- _BRIEF_:
Produce word for word the lines of the data below running from the one that has "(collection (store s)) (collection" to the one that has "- exact (SoftDeleteProofs.delete_many_pointwise", inclusive, and no others.

- _DATA SHOWN_:
▬▬▬▬▬▬▬▬▬▬
(** What the class method [delete_many] reports as modified. *)
Lemma delete_many_modified_live (q : query) (by_ : option string) (w : world) :
  q !! "deleted_at" = None ->
  modified_count (delete_many match_cond q by_ w).1
  = length (filter (fun d => matches match_cond q d = true /\ doc_live d = true)
              (collection w)).
Proof using match_deleted_at_null.
  intros Hq. simpl.
  unfold count_modified. f_equal. apply list_filter_iff. intros d. split.
  - intros [Hm _].
    by apply (SoftDeleteProofs.final_filter_live_only match_cond match_deleted_at_null).
  - intros Hm. split.
    + by apply (SoftDeleteProofs.final_filter_live_only match_cond match_deleted_at_null).
    + destruct Hm as [_ Hl]. intros Heq.
      pose proof (SoftDeleteProofs.marked_doc_not_live
                    (get_now_with_timezone w) by_
                    (timestamp_micros (get_now_with_timezone w)) d) as Hn.
      rewrite Heq in Hn. congruence.
Qed.


(** [delete_by_combined_criteria] on top of the mixin, with at least one
    usable criterion: the documents marked are the live ones satisfying
    every usable criterion, their number is the count returned,
    [success] tells whether it is positive, and no operator is recorded
    ([deleted_by] is null), because the service calls [delete_many]
    without one. *)
Theorem combined_criteria_on_mixin
    (ev u g : option string) (fd : query) (fu : list string)
    (s : state (W := world)) :
  build_filter MAGIC_ALL ObjectId ev u g = Ok (fd, fu) ->
  fd <> ∅ ->
  let out := delete_by_combined_criteria (mixin_delete_many match_cond)
               MAGIC_ALL ObjectId ev u g s in
  let n := length (filter (fun d => matches match_cond fd d = true
                                    /\ doc_live d = true)
                     (collection (store s))) in
  out.1 = Ok {| filters := fu; count := n; success := bool_decide (0 < n)%nat;
                error := None |}
  /\ Forall2 (bulk_marked match_cond fd (get_now_with_timezone (store s)) None)
       (collection (store s)) (collection (store out.2))
  /\ log out.2
     = log s ++ [LogRecord INFO
                   "Deleting MemCells with combined criteria: filters=%s" None;
                 LogRecord INFO
                   "Successfully deleted MemCells: filters=%s, count=%d" None].
Proof using match_deleted_at_null.
  intros Hb Hne out n. subst out n.
  assert (Hq : fd !! "deleted_at" = None)
    by (by apply (build_filter_no_other_key MAGIC_ALL ObjectId ev u g fd fu)).
  pose proof (delete_many_modified_live fd None (store s) Hq) as Hcount.
  unfold delete_by_combined_criteria. rewrite Hb. unfold Ok. cbv beta iota.
  rewrite bool_decide_eq_false_2 by done.
  unfold try_except_Exception, mbind, Async_bind, async_bind, persistence, emit,
    async_modify, reraise, async_raise; simpl.
  simpl in Hcount. rewrite Hcount.
  split; [done|]. split.
  - exact (SoftDeleteProofs.delete_many_pointwise match_cond match_deleted_at_null
             fd None (store s) Hq).
  - by rewrite <- app_assoc.
Qed.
▬▬▬▬▬▬▬▬▬▬
- _PROBLEM SOLUTION_:
       (collection (store s)) (collection (store out.2))
  /\ log out.2
     = log s ++ [LogRecord INFO
                   "Deleting MemCells with combined criteria: filters=%s" None;
                 LogRecord INFO
                   "Successfully deleted MemCells: filters=%s, count=%d" None].
Proof using match_deleted_at_null.
  intros Hb Hne out n. subst out n.
  assert (Hq : fd !! "deleted_at" = None)
    by (by apply (build_filter_no_other_key MAGIC_ALL ObjectId ev u g fd fu)).
  pose proof (delete_many_modified_live fd None (store s) Hq) as Hcount.
  unfold delete_by_combined_criteria. rewrite Hb. unfold Ok. cbv beta iota.
  rewrite bool_decide_eq_false_2 by done.
  unfold try_except_Exception, mbind, Async_bind, async_bind, persistence, emit,
    async_modify, reraise, async_raise; simpl.
  simpl in Hcount. rewrite Hcount.
  split; [done|]. split.
  - exact (SoftDeleteProofs.delete_many_pointwise match_cond match_deleted_at_null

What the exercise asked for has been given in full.